Checking for file health...

Download

Upgrade Premium

Most books are stored in the elastic cloud where traffic is expensive. For this reason, we have a limit on daily download.

Download Robust and Real-time Deep Tracking Via Multi-Scale Domain Adaptation PDF Free - Full Version

by Xinyu Wang| 2.1

Download Robust and Real-time Deep Tracking Via Multi-Scale Domain Adaptation by Xinyu Wang in PDF format completely FREE. No registration required, no payment needed. Get instant access to this valuable resource on PDFdrive.to!

Free Download PDF

About Robust and Real-time Deep Tracking Via Multi-Scale Domain Adaptation

No description available for this book.

Detailed Information

Author:	Xinyu Wang
File Size:	2.1
Format:	PDF
Price:	FREE

Download Free PDF

Safe & Secure Download - No registration required

Why Choose PDFdrive for Your Free Robust and Real-time Deep Tracking Via Multi-Scale Domain Adaptation Download?

100% Free: No hidden fees or subscriptions required for one book every day.
No Registration: Immediate access is available without creating accounts for one book every day.
Safe and Secure: Clean downloads without malware or viruses
Multiple Formats: PDF, MOBI, Mpub,... optimized for all devices
Educational Resource: Supporting knowledge sharing and learning

Frequently Asked Questions

Is it really free to download Robust and Real-time Deep Tracking Via Multi-Scale Domain Adaptation PDF?

Yes, on https://PDFdrive.to you can download Robust and Real-time Deep Tracking Via Multi-Scale Domain Adaptation by Xinyu Wang completely free. We don't require any payment, subscription, or registration to access this PDF file. For 3 books every day.

How can I read Robust and Real-time Deep Tracking Via Multi-Scale Domain Adaptation on my mobile device?

After downloading Robust and Real-time Deep Tracking Via Multi-Scale Domain Adaptation PDF, you can open it with any PDF reader app on your phone or tablet. We recommend using Adobe Acrobat Reader, Apple Books, or Google Play Books for the best reading experience.

Is this the full version of Robust and Real-time Deep Tracking Via Multi-Scale Domain Adaptation?

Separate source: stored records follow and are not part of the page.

(** * A fixed-capacity chained hash map (hashmap.c)

    Shallow embedding of [hashmap.c] and the properties of its
    operations.

    Conventions of the embedding:
    - machine integers are [Z]; [uint8] and [uint32] write out the
      wrap-around of conversions and unsigned arithmetic;
    - a pointer argument that may be [NULL] is an [option]; the map a
      [hashmap_t] points to is passed in and returned explicitly;
    - a [void*] value is its address, a [Z], and [NULL] is [0];
    - a chain of [struct _hashbucket_s] linked by [next] is a [list], the
      [buckets] array is a list of chains;
    - undefined behaviour of the C program (reading past the end of a
      buffer, an [int] shift that overflows) is the result [UB];
    - the outcome of [malloc]/[calloc] is taken from an oracle in the
      [world], next to the state [env] that the caller's callbacks
      (clone, free, apply) act on. *)

From Stdlib Require Import ZArith Lia.
From stdpp Require Import base option list.
From Stdlib Require Import Strings.Byte.

Local Open Scope Z_scope.

(** ** Results of C computations *)

Inductive result (A : Type) : Type :=
| Val (a : A)
| UB.
Arguments Val {A} a.
Arguments UB {A}.

#[global] Instance result_ret : MRet result := fun A a => Val a.
#[global] Instance result_bind : MBind result := fun A B f r =>
  match r with
  | Val a => f a
  | UB => UB
  end.

(** ** Machine integers *)

Definition uint8 (z : Z) : Z := z mod 2 ^ 8.
Definition uint32 (z : Z) : Z := z mod 2 ^ 32.

(** [1 << n] at type [int] (32 bits): defined when the result is
    representable, that is for [0 <= n <= 30]. *)
Definition shl_int (n : Z) : result Z :=
  if bool_decide (0 ≤ n ≤ 30) then Val (2 ^ n) else UB.

(** ** Memory primitives *)

(** The [n] bytes found at a pointer into a buffer holding [buf]; reading
    more bytes than the buffer holds is undefined. Models what [memcpy]
    copies and what the hash function is given. *)
Definition bytes_at (buf : list byte) (n : Z) : result (list byte) :=
  if bool_decide (n ≤ Z.of_nat (length buf))
  then Val (take (Z.to_nat n) buf)
  else UB.

(** [memcmp s1 s2 n = Val true] when [memcmp] returns [0]. Bytes are
    compared one by one, and a byte is read only when all bytes before
    it are equal; reading a byte past the end of either buffer is
    undefined. *)
Fixpoint memcmp (s1 s2 : list byte) (n : nat) {struct n} : result bool :=
  match n with
  | O => Val true
  | S n' =>
      match s1, s2 with
      | b1 :: t1, b2 :: t2 =>
          if Byte.eqb b1 b2 then memcmp t1 t2 n' else Val false
      | _, _ => UB
      end
  end.

(** ** Data *)

(** [struct _hashbucket_s]; [next] is the tail of the chain. The
    allocation behind [key] has exactly [length bkt_key] bytes. *)
Record _hashbucket_s : Type := Bucket {
  bkt_key : list byte;
  bkt_key_size : Z;  (* uint8_t *)
  bkt_value : Z
}.

Abbreviation chain := (list _hashbucket_s).

#[global] Instance byte_eq_decision : EqDecision byte := Byte.byte_eq_dec.

Definition hash_fn : Type := list byte → Z.

Section Hashmap.

(** State of the caller's side that the callbacks read and write. *)
Context {E : Type}.

Record world : Type := World {
  heap : list bool;  (* outcomes of the coming allocation requests *)
  env : E
}.

(** [malloc]/[calloc]: the next outcome of the oracle; an exhausted
    oracle means every further request succeeds. *)
Definition malloc (w : world) : bool * world :=
  match heap w with
  | [] => (true, w)
  | ok :: h => (ok, World h (env w))
  end.

Definition clone_fn : Type := Z → E → Z * E.
Definition free_fn : Type := Z → E → E.
Definition apply_fn : Type := Z → E → E.

(** [struct _hashmap_s] *)
Record _hashmap_s : Type := Hashmap {
  map_bucketcount : Z;  (* uint32_t *)
  map_buckets : list chain;
  map_hashmask : Z;  (* uint32_t *)
  map_hash_function : hash_fn;
  map_value_free_function : option free_fn;
  map_value_clone_function : option clone_fn
}.

Definition hashmap_t : Type := option _hashmap_s.

(** ** Construction *)

(** [for (shifts = 0; count > 1; count >>= 1) shifts++;] run for at most
    [fuel] iterations; [None] when the fuel does not suffice. *)
Fixpoint highest_bit (fuel : nat) (count shifts : Z) : option Z :=
  if bool_decide (1 < count) then
    match fuel with
    | O => None
    | S fuel' => highest_bit fuel' (Z.shiftr count 1) (uint8 (shifts + 1))
    end
  else Some shifts.
(** * chit-chat: the Socket.IO session, membership and broadcast core of app.py

    A shallow embedding of [src/app.py].  The three SQLAlchemy tables are
    lists of rows in insertion (rowid) order, the two module-level dicts
    [active_users] and [user_channels] are finite maps keyed by the socket
    id, and every [sio.emit] is appended to a log of emissions.  Each
    Socket.IO event handler is a computation in a small state-and-exception
    monad, written in the order of the Python statements. *)

From stdpp Require Import gmap strings list sorting.
From Stdlib Require Import ZArith NArith Ascii Lia.

Local Open Scope Z_scope.

(** ** Text

    Socket ids, user names and channel names are only ever compared for
    equality, so they are [string]s.  The content of a message is also
    trimmed ([content.strip()]), which depends on the code points of a
    Python [str]: message content is a list of code points. *)

Definition codepoint := N.

(** [str.isspace] on one code point, the table CPython's [str.strip()]
    uses when called without argument. *)
Definition py_isspace (c : codepoint) : bool :=
  ((9 <=? c) && (c <=? 13) || (28 <=? c) && (c <=? 32)
   || (c =? 133) || (c =? 160) || (c =? 5760)
   || (8192 <=? c) && (c <=? 8202)
   || (c =? 8232) || (c =? 8233) || (c =? 8239) || (c =? 8287)
   || (c =? 12288))%N.

Fixpoint lstrip (s : list codepoint) : list codepoint :=
  match s with
  | [] => []
  | c :: s' => if py_isspace c then lstrip s' else s
  end.

Definition rstrip (s : list codepoint) : list codepoint :=
  reverse (lstrip (reverse s)).

(** [content.strip()] *)
Definition strip (s : list codepoint) : list codepoint :=
  rstrip (lstrip s).

(** The code points of an ASCII literal, to write contents down. *)
Fixpoint text (s : string) : list codepoint :=
  match s with
  | EmptyString => []
  | String a s' => N_of_ascii a :: text s'
  end.

(** ** Database models *)

Module User.
Record t := mk {
  id : Z;
  username : string;
  socket_id : option string;
  created_at : Z
}.
End User.

Module Channel.
Record t := mk {
  id : Z;
  name : string;
  description : option string;
  created_at : Z
}.
End Channel.

Module Message.
Record t := mk {
  id : Z;
  content : list codepoint;
  user_id : Z;
  channel_id : Z;
  timestamp : Z
}.
End Message.

(** The three tables, each in insertion order. *)
Record database := mk_database {
  users : list User.t;
  channels : list Channel.t;
  messages : list Message.t
}.

(** An [Integer] primary key on SQLite is the rowid: a new row gets the
    largest id in the table plus one, and 1 in an empty table. *)
Definition next_id (ids : list Z) : Z :=
  1 + foldr Z.max 0 ids.

(** [db.query(User).filter(User.socket_id == socket_id).first()] *)
Definition get_user_by_socket_id (socket_id : string) (d : database)
  : option User.t :=
  find (fun u => bool_decide (User.socket_id u = Some socket_id)) (users d).

(** [db.query(User).filter(User.username == username).first()] *)
Definition find_user_by_username (username : string) (d : database)
  : option User.t :=
  find (fun u => bool_decide (User.username u = username)) (users d).

(** The [Message.user] relationship: the row of [users] with that id. *)
Definition find_user_by_id (id : Z) (d : database) : option User.t :=
  find (fun u => bool_decide (User.id u = id)) (users d).

(** [db.query(Channel).filter(Channel.id == channel_id).first()] *)
Definition find_channel_by_id (channel_id : Z) (d : database)
  : option Channel.t :=
  find (fun c => bool_decide (Channel.id c = channel_id)) (channels d).

(** [db.query(Channel).filter(Channel.name == channel_name).first()] *)
Definition find_channel_by_name (name : string) (d : database)
  : option Channel.t :=
  find (fun c => bool_decide (Channel.name c = name)) (channels d).

(** [user.socket_id = v; db.commit()]: an UPDATE of the row with the
    user's primary key. *)
Definition update_socket_id (id : Z) (v : option string) (d : database)
  : database :=
  mk_database
    (map (fun u => if bool_decide (User.id u = id)
                   then User.mk (User.id u) (User.username u) v (User.created_at u)
                   else u) (users d))
    (channels d) (messages d).

Definition add_user (u : User.t) (d : database) : database :=
  mk_database (users d ++ [u]) (channels d) (messages d).

Definition add_channel (c : Channel.t) (d : database) : database :=
  mk_database (users d) (channels d ++ [c]) (messages d).

Definition add_message (m : Message.t) (d : database) : database :=
  mk_database (users d) (channels d) (messages d ++ [m]).

(** [ORDER BY timestamp DESC], as a stable insertion sort: rows with equal
    timestamps keep their rowid order.  (The order of ties is the database
    engine's choice; no statement below depends on it.) *)
Fixpoint insert_desc (m : Message.t) (l : list Message.t) : list Message.t :=
  match l with
  | [] => [m]
  | x :: l' =>
      if Message.timestamp m <? Message.timestamp x
      then x :: insert_desc m l'
      else m :: l
  end.

Definition order_by_timestamp_desc (l : list Message.t) : list Message.t :=
  foldr insert_desc [] l.

Definition of_channel (channel_id : Z) (d : database) : list Message.t :=
  filter (fun m => Message.channel_id m = channel_id) (messages d).

(** [get_channel_messages(channel_id, db, limit)]: filter on the channel,
    newest first, the first [limit] rows, then reversed ([[::-1]]).  The
    limit is a number of rows; the callers pass the default, 50. *)
Definition get_channel_messages (channel_id : Z) (d : database) (limit : nat)
  : list Message.t :=
  reverse (take limit (order_by_timestamp_desc (of_channel channel_id d))).

(** Orders on message rows by their timestamps. *)
Definition not_after (a b : Message.t) : Prop :=
  Message.timestamp a <= Message.timestamp b.

Definition before (a b : Message.t) : Prop :=
  Message.timestamp a < Message.timestamp b.

(** The foreign key [messages.user_id -> users.id]: every message row has
    its author among the user rows. *)
Definition authors_exist (d : database) : Prop :=
  forall m, m ∈ messages d -> find_user_by_id (Message.user_id m) d <> None.

(** ** Events, targets and the server state *)

(** The [message_data] dictionaries of [join_channel] and [send_message];
    [timestamp] stands for its [isoformat()] rendering. *)
Module MessageData.
Record t := mk {
  id : Z;
  content : list codepoint;
  username : string;
  timestamp : Z;
  channel_id : Z
}.
End MessageData.

(** The events the server emits, each with its payload. *)
Module Event.
Inductive t :=
  | joined_app (username : string) (user_id : Z)
  | channel_joined (channel_id : Z) (channel_name : string)
                   (messages : list MessageData.t)
  | user_joined (username : string) (channel_id : Z)
  | user_left (username : string) (channel_id : Z)
  | new_message (message_data : MessageData.t)
  | channel_created (id : Z) (name : string) (description : option string)
  | error (message : string).
End Event.

(** A Socket.IO room: [f"channel_{channel_id}"], or the private room every
    connection has under its own sid. *)
Inductive room :=
| channel_room (channel_id : Z)
| sid_room (sid : string).

(** The addressing of one [sio.emit]: [room=..., skip_sid=...], or neither
    (every connected client). *)
Inductive target :=
| to_room (r : room) (skip_sid : option string)
| to_all.

Record emission := Emit { emitted : Event.t; addressed : target }.

(** The [data] dictionary of an inbound event, with the keys the handlers
    read; a key the client left out is [None]. *)
Module Data.
Record t := mk {
  username : option string;
  channel_id : option Z;
  content : option (list codepoint);
  name : option string;
  description : option string
}.
Definition empty : t := mk None None None None None.
End Data.

(** The process: the database, the two module-level dicts, the rooms of the
    Socket.IO server (pairs of a channel id and a member sid) and the
    emissions made so far, oldest first. *)
Record server := mk_server {
  db : database;
  active_users : gmap string string;
  user_channels : gmap string (gset Z);
  rooms : gset (Z * string);
  sent : list emission
}.

(** ** The handler monad: state and Python exceptions *)

Inductive exn :=
| KeyError (key : string)
| AttributeError (attr : string).

Inductive outcome (A : Type) :=
| Returned (a : A)
| Raised (e : exn).
Arguments Returned {A} a.
Arguments Raised {A} e.

Definition handler (A : Type) : Type := server -> outcome A * server.

#[global] Instance handler_ret : MRet handler :=
  fun A a s => (Returned a, s).

#[global] Instance handler_bind : MBind handler :=
  fun A B f m s =>
    match m s with
    | (Returned a, s') => f a s'
    | (Raised e, s') => (Raised e, s')
    end.

#[global] Instance handler_throw : MThrow exn handler :=
  fun A e s => (Raised e, s).

(** The state a handler leaves behind, whether it returned or raised. *)
Definition exec {A} (h : handler A) (s : server) : server := snd (h s).

(** How it ended. *)
Definition result {A} (h : handler A) (s : server) : outcome A := fst (h s).

(** A read-only query. *)
Definition query {A} (q : database -> A) : handler A :=
  fun s => (Returned (q (db s)), s).

(** A write followed by [db.commit()]. *)
Definition commit (w : database -> database) : handler unit :=
  fun s => (Returned tt,
            mk_server (w (db s)) (active_users s) (user_channels s) (rooms s) (sent s)).

Definition get_active_users : handler (gmap string string) :=
  fun s => (Returned (active_users s), s).

Definition set_active_users (m : gmap string string) : handler unit :=
  fun s => (Returned tt,
            mk_server (db s) m (user_channels s) (rooms s) (sent s)).

Definition get_user_channels : handler (gmap string (gset Z)) :=
  fun s => (Returned (user_channels s), s).

Definition set_user_channels (m : gmap string (gset Z)) : handler unit :=
  fun s => (Returned tt,
            mk_server (db s) (active_users s) m (rooms s) (sent s)).

(** [sio.enter_room(sid, f"channel_{channel_id}")] *)
Definition enter_room (sid : string) (channel_id : Z) : handler unit :=
  fun s => (Returned tt,
            mk_server (db s) (active_users s) (user_channels s)
                      ({[ (channel_id, sid) ]} ∪ rooms s) (sent s)).

(** [sio.leave_room(sid, f"channel_{channel_id}")] *)
Definition leave_room (sid : string) (channel_id : Z) : handler unit :=
  fun s => (Returned tt,
            mk_server (db s) (active_users s) (user_channels s)
                      (rooms s ∖ {[ (channel_id, sid) ]}) (sent s)).

(** [sio.emit(event, payload, room=..., skip_sid=...)] *)
Definition emit (e : Event.t) (to : target) : handler unit :=
  fun s => (Returned tt,
            mk_server (db s) (active_users s) (user_channels s) (rooms s)
                      (sent s ++ [Emit e to])).

(** [data[key]] *)
Definition item {A} (key : string) (v : option A) : handler A :=
  match v with
  | Some a => mret a
  | None => mthrow (KeyError key)
  end.

(** [for x in xs: body] *)
Fixpoint for_each {A} (xs : list A) (body : A -> handler unit) : handler unit :=
  match xs with
  | [] => mret tt
  | x :: xs' => body x;; for_each xs' body
  end.

(** [db.add(User(username=..., socket_id=...)); db.commit(); db.refresh(user)] *)
Definition insert_user (username : string) (sid : string) (now : Z)
  : handler User.t :=
  ids ← query (fun d => map User.id (users d));
  let user := User.mk (next_id ids) username (Some sid) now in
  commit (add_user user);;
  mret user.

(** [db.add(Channel(name=..., description=...)); db.commit(); db.refresh(...)] *)
Definition insert_channel (name : string) (description : option string) (now : Z)
  : handler Channel.t :=
  ids ← query (fun d => map Channel.id (channels d));
  let channel := Channel.mk (next_id ids) name description now in
  commit (add_channel channel);;
  mret channel.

Yes, this is the complete PDF version of Robust and Real-time Deep Tracking Via Multi-Scale Domain Adaptation by Xinyu Wang. You will be able to read the entire content as in the printed version without missing any pages.

Is it legal to download Robust and Real-time Deep Tracking Via Multi-Scale Domain Adaptation PDF for free?

https://PDFdrive.to provides links to free educational resources available online. We do not store any files on our servers. Please be aware of copyright laws in your country before downloading.

The materials shared are intended for research, educational, and personal use in accordance with fair use principles.